Instructions for the task: Starting at the top of the data and ending with the line that holds "From S2P Require Import Prelude.", transcribe each line exactly; include both ends.

- Opening Delimiter -

(* ===== verification/Inet.v ===== *)
(** * Addresses as text: [net/inet.c]

    A string is the list of the codes of its characters, without the terminating
    zero; an address is the list of its bytes in network order.  A buffer of the
    C code is a list of fixed length or, where the code only appends, the list of
    what has been written to it, with its size as a bound: a read or write
    outside is [Fault].  The model is that of a build with [CONFIG_AOSL_IPV6],
    the default. *)
From S2P Require Import Prelude.
Local Open Scope aosl_scope.

Definition AOSL_EAFNOSUPPORT : Z := AOSL_EBASE + 97.
Definition AOSL_AF_INET : Z := 2.
Definition AOSL_AF_INET6 : Z := 10.
Definition AOSL_INET_ADDRSTRLEN : Z := 16.
Definition AOSL_INET6_ADDRSTRLEN : Z := 46.

(** The characters the code names. *)
Definition ch_0 : Z := 48.
Definition ch_9 : Z := 57.
Definition ch_A : Z := 65.
Definition ch_F : Z := 70.
Definition ch_a : Z := 97.
Definition ch_f : Z := 102.
Definition ch_dot : Z := 46.
Definition ch_colon : Z := 58.

Abbreviation zlen s := (Z.of_nat (length s)).

(** [sprintf] of an unsigned number in base [b], at most [n] digits: ["%u"] and
    ["%x"]. *)
Definition digit_char (d : Z) : Z := if d <? 10 then ch_0 + d else ch_a + (d - 10).
Fixpoint digits (b : Z) (n : nat) (x : Z) : list Z :=
  match n with
  | O => []
  | S n => (if x <? b then [] else digits b n (x / b)) ++ [digit_char (x mod b)]
  end.
Definition fmt_u (x : Z) : list Z := digits 10 10 x.
Definition fmt_x (x : Z) : list Z := digits 16 8 x.

(** ** From bytes to text *)
Section ntop.

(** What [inet_ntop4] and its kin return: the string they put in [dst], or NULL
    with the error number. *)
Definition printed : Type := list Z + Z.

(** [src[i]] *)
Definition src_byte (src : list Z) (i : nat) : res Z :=
  match src !! i with Some b => Ret b | None => Fault end.

(** Appends to a buffer of [size] bytes what ends in a zero byte ([sprintf],
    [strcpy]); the zero is overwritten by what comes next. *)
Definition put_str (size : Z) (s : list Z) : CM (list Z) unit :=
  do out <- cget;
  if zlen out + zlen s + 1 <=? size then cput (out ++ s) else cfault.
(** Appends one character. *)
Definition put_char (size : Z) (c : Z) : CM (list Z) unit :=
  do out <- cget;
  if zlen out + 1 <=? size then cput (out ++ [c]) else cfault.

Definition sizeof_tmp4 : Z := 16.
Definition sizeof_tmp6 : Z := 46.

(** [strcpy (dst, tmp)]: the [size] bytes of [dst] hold the string and its zero. *)
Definition strcpy_dst (size : Z) (tmp : list Z) : res printed :=
  if zlen tmp + 1 <=? size then Ret (inl tmp) else Fault.

Definition inet_ntop4 (src : list Z) (size : Z) : res printed :=
  match
    (do b0 <- lift (src_byte src 0);
     do b1 <- lift (src_byte src 1);
     do b2 <- lift (src_byte src 2);
     do b3 <- lift (src_byte src 3);
     put_str sizeof_tmp4 (fmt_u b0 ++ [ch_dot] ++ fmt_u b1 ++ [ch_dot] ++ fmt_u b2 ++ [ch_dot] ++ fmt_u b3)) []
  with
  | Ret (_, tmp) => if zlen tmp >=? size then Ret (inr AOSL_ENOSPC) else strcpy_dst size tmp
  | Abort => Abort | Fault => Fault | NoFuel => NoFuel
  end.

(** A run of zero words: [struct { int base, len; }]. *)
Record run6 := MkRun { r_base : Z; r_len : Z }.

(** [words[i / 2] = (src[i] << 8) | src[i + 1]] *)
Fixpoint words6 (src : list Z) (n : nat) : res (list Z) :=
  match n with
  | O => Ret []
  | S n =>
    match src with
    | h :: l :: src =>
      match words6 src n with Ret ws => Ret (Z.lor (Z.shiftl h 8) l :: ws) | r => r end
    | _ => Fault
    end
  end.

(** The end of a run of zeros: the first of the longest is kept. *)
Definition keep_run (best cur : run6) : run6 :=
  if (r_base best =? -1) || (r_len cur >? r_len best) then cur else best.

Fixpoint best_run_loop (ws : list Z) (i : Z) (best cur : run6) : run6 * run6 :=
  match ws with
  | [] => (best, cur)
  | w :: ws =>
    if w =? 0 then
      if r_base cur =? -1 then best_run_loop ws (i + 1) best (MkRun i 1)
      else best_run_loop ws (i + 1) best (MkRun (r_base cur) (r_len cur + 1))
    else if negb (r_base cur =? -1) then
      best_run_loop ws (i + 1) (keep_run best cur) (MkRun (-1) (r_len cur))
    else best_run_loop ws (i + 1) best cur
  end.

Definition best_run (ws : list Z) : run6 :=
  let '(best, cur) := best_run_loop ws 0 (MkRun (-1) 0) (MkRun (-1) 0) in
  let best := if negb (r_base cur =? -1) then keep_run best cur else best in
  if negb (r_base best =? -1) && (r_len best <? 2) then MkRun (-1) (r_len best) else best.

(** Is the word inside the run, and is it the first of an embedded IPv4 address? *)
Definition in_run (best : run6) (i : Z) : bool :=
  negb (r_base best =? -1) && (i >=? r_base best) && (i <? r_base best + r_len best).
Definition embeds4 (words : list Z) (best : run6) (i : Z) : bool :=
  (i =? 6) && (r_base best =? 0) &&
  ((r_len best =? 6) || ((r_len best =? 5) && bool_decide (words !! 5%nat = Some 65535))).

(** The printing loop, on the words from the [i]-th; [false] is the return of
    NULL from inside it. *)
Fixpoint print_words (src words : list Z) (best : run6) (ws : list Z) (i : Z) : CM (list Z) bool :=
  match ws with
  | [] => cret true
  | w :: ws =>
    if in_run best i then
      (when i =? r_base best then put_char sizeof_tmp6 ch_colon) ;;
      print_words src words best ws (i + 1)
    else
      (when negb (i =? 0) then put_char sizeof_tmp6 ch_colon) ;;
      if embeds4 words best i then
        do out <- cget;
        do r <- lift (inet_ntop4 (drop 12 src) (sizeof_tmp6 - zlen out));
        match r with
        | inr _ => cret false
        | inl s => put_str sizeof_tmp6 s ;; cret true
        end
      else
        put_str sizeof_tmp6 (fmt_x w) ;; print_words src words best ws (i + 1)
  end.

Definition inet_ntop6 (src : list Z) (size : Z) : res printed :=
  match words6 src 8 with
  | Ret words =>
    let best := best_run words in
    match
      (do ok <- print_words src words best words 0;
       if negb ok then cret false else
       (when negb (r_base best =? -1) && (r_base best + r_len best =? 8) then put_char sizeof_tmp6 ch_colon) ;;
       put_str sizeof_tmp6 [] ;; cret true) []
    with
    | Ret (false, _) => Ret (inr AOSL_ENOSPC)
    | Ret (true, tmp) => if zlen tmp + 1 >? size then Ret (inr AOSL_ENOSPC) else strcpy_dst size tmp
    | Abort => Abort | Fault => Fault | NoFuel => NoFuel
    end
  | _ => Fault
  end.

Definition k_inet_ntop (af : Z) (src : list Z) (size : Z) : res printed :=
  if af =? AOSL_AF_INET then inet_ntop4 src size
  else if af =? AOSL_AF_INET6 then inet_ntop6 src size
  else Ret (inr AOSL_EAFNOSUPPORT).

End ntop.

(** ** From text to bytes *)
Section pton.

(** [*p = v] of a buffer: writing outside is [Fault]. *)
Definition poke (tmp : list Z) (p : nat) (v : Z) : res (list Z) :=
  if (p <? length tmp)%nat then Ret (<[p := v]> tmp) else Fault.

(** The loop of [inet_pton4]: what is left of the text, whether a digit of the
    current octet was seen, the octets begun, [tmp] and [tp]. *)
Fixpoint pton4_loop (src : list Z) (saw_digit : bool) (octets : Z) (tmp : list Z) (tp : nat) : res (option (list Z)) :=
  match src with
  | [] => Ret (if octets <? 4 then None else Some tmp)
  | ch :: src =>
    if (ch >=? ch_0) && (ch <=? ch_9) then
      match tmp !! tp with
      | None => Fault
      | Some cur =>
        let new := u32 (cur * 10 + (ch - ch_0)) in
        if saw_digit && (cur =? 0) then Ret None
        else if new >? 255 then Ret None
        else
          let tmp := <[tp := u8 new]> tmp in
          if negb saw_digit then
            if octets + 1 >? 4 then Ret None else pton4_loop src true (octets + 1) tmp tp
          else pton4_loop src saw_digit octets tmp tp
      end
    else if (ch =? ch_dot) && saw_digit then
      if octets =? 4 then Ret None
      else match poke tmp (S tp) 0 with
           | Ret tmp => pton4_loop src false octets tmp (S tp)
           | _ => Fault
           end
    else Ret None
  end.

(** [None] is the return of 0, [dst] untouched; the four bytes of [tmp] are
    what the stack held before the first is set. *)
Definition inet_pton4 (junk : list Z) (src : list Z) : res (option (list Z)) :=
  match poke junk 0 0 with
  | Ret tmp => pton4_loop src false 0 tmp 0
  | _ => Fault
  end.

Definition hex_digit_value (ch : Z) : Z :=
  if (ch_0 <=? ch) && (ch <=? ch_9) then ch - ch_0
  else if (ch_a <=? ch) && (ch <=? ch_f) then ch - ch_a + 10
  else if (ch_A <=? ch) && (ch <=? ch_F) then ch - ch_A + 10
  else -1.

(** The locals of [inet_pton6] that its loop changes. *)
Record pton6_st := MkP6 {
  p_tmp : list Z; p_tp : nat; p_colonp : option nat; p_seen : Z; p_val : Z }.

(** [*tp++ = (unsigned char) (val >> 8) & 0xff; *tp++ = (unsigned char) val & 0xff;] *)
Definition put_word (st : pton6_st) : res pton6_st :=
  match poke (p_tmp st) (p_tp st) (Z.land (u8 (Z.shiftr (p_val st) 8)) 255) with
  | Ret tmp =>
    match poke tmp (S (p_tp st)) (Z.land (u8 (p_val st)) 255) with
    | Ret tmp => Ret (MkP6 tmp (S (S (p_tp st))) (p_colonp st) (p_seen st) (p_val st))
    | _ => Fault
    end
  | _ => Fault
  end.

(** [memcpy (tmp + p, l)] *)
Fixpoint poke_list (tmp : list Z) (p : nat) (l : list Z) : res (list Z) :=
  match l with
  | [] => Ret tmp
  | b :: l => match poke tmp p b with Ret tmp => poke_list tmp (S p) l | r => r end
  end.

(** The loop of [inet_pton6]: [None] is a return of 0; the state when the loop
    ends, by its condition or by [break]. *)
Fixpoint pton6_loop (junk : list Z) (src curtok : list Z) (st : pton6_st) : res (option pton6_st) :=
  match src with
  | [] => Ret (Some st)
  | ch :: src =>
    let digit := hex_digit_value ch in
    if digit >=? 0 then
      if p_seen st =? 4 then Ret None
      else
        let val := Z.lor (u32 (Z.shiftl (p_val st) 4)) digit in
        if val >? 65535 then Ret None
        else pton6_loop junk src curtok (MkP6 (p_tmp st) (p_tp st) (p_colonp st) (p_seen st + 1) val)
    else if ch =? ch_colon then
      let curtok := src in
      if p_seen st =? 0 then
        match p_colonp st with
        | Some _ => Ret None
        | None => pton6_loop junk src curtok (MkP6 (p_tmp st) (p_tp st) (Some (p_tp st)) (p_seen st) (p_val st))
        end
      else if bool_decide (src = []) then Ret None
      else if (16 <? p_tp st + 2)%nat then Ret None
      else match put_word st with
           | Ret st => pton6_loop junk src curtok (MkP6 (p_tmp st) (p_tp st) (p_colonp st) 0 0)
           | _ => Fault
           end
    else if (ch =? ch_dot) && (p_tp st + 4 <=? 16)%nat then
      match inet_pton4 junk curtok with
      | Ret (Some a) =>
        match poke_list (p_tmp st) (p_tp st) a with
        | Ret tmp => Ret (Some (MkP6 tmp (p_tp st + 4)%nat (p_colonp st) 0 (p_val st)))
        | _ => Fault
        end
      | Ret None => Ret None
      | _ => Fault
      end
    else Ret None
  end.

(** After the loop: the last group, and the zeros that [::] stands for. *)
Definition pton6_finish (st : pton6_st) : res (option (list Z)) :=
  if (p_seen st >? 0) && (16 <? p_tp st + 2)%nat then Ret None else
  match (if p_seen st >? 0 then put_word st else Ret st) with
  | Ret st =>
    match p_colonp st with
    | Some colonp =>
      if (p_tp st =? 16)%nat then Ret None
      else
        let n := (p_tp st - colonp)%nat in
        match poke_list (p_tmp st) (16 - n) (take n (drop colonp (p_tmp st))) with
        | Ret tmp =>
          match poke_list tmp colonp (repeat 0 (16 - n - colonp)) with
          | Ret tmp => Ret (Some tmp)
          | _ => Fault
          end
        | _ => Fault
        end
    | None => Ret (if (p_tp st =? 16)%nat then Some (p_tmp st) else None)
    end
  | _ => Fault
  end.

Definition inet_pton6 (junk : list Z) (src : list Z) : res (option (list Z)) :=
  let go src :=
    match pton6_loop junk src src (MkP6 (repeat 0 16) 0 None 0 0) with
    | Ret (Some st) => pton6_finish st
    | Ret None => Ret None
    | _ => Fault
    end in
  match src with
  | [] => Ret None
  | c :: src' =>
    if c =? ch_colon then
      match src' with
      | [] => Ret None
      | c' :: _ => if c' =? ch_colon then go src' else Ret None
      end
    else go src
  end.

(** [1], [0] and [-1] of the C code, with the bytes at [dst] or the error number. *)
Inductive pton_result :=
| Pton_ok (dst : list Z)
| Pton_bad
| Pton_error (errno : Z).

Definition pton_ret (r : res (option (list Z))) : res pton_result :=
  match r with
  | Ret (Some a) => Ret (Pton_ok a)
  | Ret None => Ret Pton_bad
  | Abort => Abort | Fault => Fault | NoFuel => NoFuel
  end.

Definition __inet_pton_length (junk : list Z) (af : Z) (src : list Z) : res pton_result :=
  if af =? AOSL_AF_INET then pton_ret (inet_pton4 junk src)
  else if af =? AOSL_AF_INET6 then pton_ret (inet_pton6 junk src)
  else Ret (Pton_error AOSL_EAFNOSUPPORT).

(** [src] ends at its first zero. *)
Fixpoint c_string (mem : list Z) : list Z :=
  match mem with
  | [] => []
  | c :: mem => if c =? 0 then [] else c :: c_string mem
  end.
Definition k_inet_pton (junk : list Z) (af : Z) (mem : list Z) : res pton_result :=
  __inet_pton_length junk af (c_string mem).

End pton.

(** The text of a string literal, for the examples. *)
Fixpoint text (s : String.string) : list Z :=
  match s with
  | String.EmptyString => []
  | String.String c s => Z.of_N (Ascii.N_of_ascii c) :: text s
  end.

Section examples.
Import String.
Local Open Scope string_scope.
Definition demo_text : list Z := text "1::2.3.4.5".
Let junk : list Z := [170; 170; 170; 170].
Example pton6_full : inet_pton6 junk (text "2001:DB8:0:1::ff") = Ret (Some [32; 1; 13; 184; 0; 0; 0; 1; 0; 0; 0; 0; 0; 0; 0; 255]).
Proof. reflexivity. Qed.
Example pton6_v4 : inet_pton6 junk (text "::ffff:1.2.3.4") = Ret (Some [0; 0; 0; 0; 0; 0; 0; 0; 0; 0; 255; 255; 1; 2; 3; 4]).
Proof. reflexivity. Qed.
Example pton6_two_gaps : inet_pton6 junk (text "1::2::3") = Ret None.
Proof. reflexivity. Qed.
Example pton6_gap_of_nothing : inet_pton6 junk (text "1:2:3:4:5:6:7:8::") = Ret None.
Proof. reflexivity. Qed.
Example ntop6_gap : inet_ntop6 [32; 1; 0; 0; 0; 0; 0; 1; 0; 0; 0; 0; 0; 0; 0; 255] 46 = Ret (inl (text "2001:0:0:1::ff")).
Proof. reflexivity. Qed.
Example ntop6_mapped : inet_ntop6 [0; 0; 0; 0; 0; 0; 0; 0; 0; 0; 255; 255; 255; 0; 10; 4] 17 = Ret (inr AOSL_ENOSPC).
Proof. reflexivity. Qed.
Example pton4_leading_zero : inet_pton4 junk (text "1.02.3.4") = Ret None.
Proof. reflexivity. Qed.
End examples.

- Closing Delimiter -

Answer section:
(* ===== verification/Inet.v ===== *)
(** * Addresses as text: [net/inet.c]

    A string is the list of the codes of its characters, without the terminating
    zero; an address is the list of its bytes in network order.  A buffer of the
    C code is a list of fixed length or, where the code only appends, the list of
    what has been written to it, with its size as a bound: a read or write
    outside is [Fault].  The model is that of a build with [CONFIG_AOSL_IPV6],
    the default. *)
From S2P Require Import Prelude.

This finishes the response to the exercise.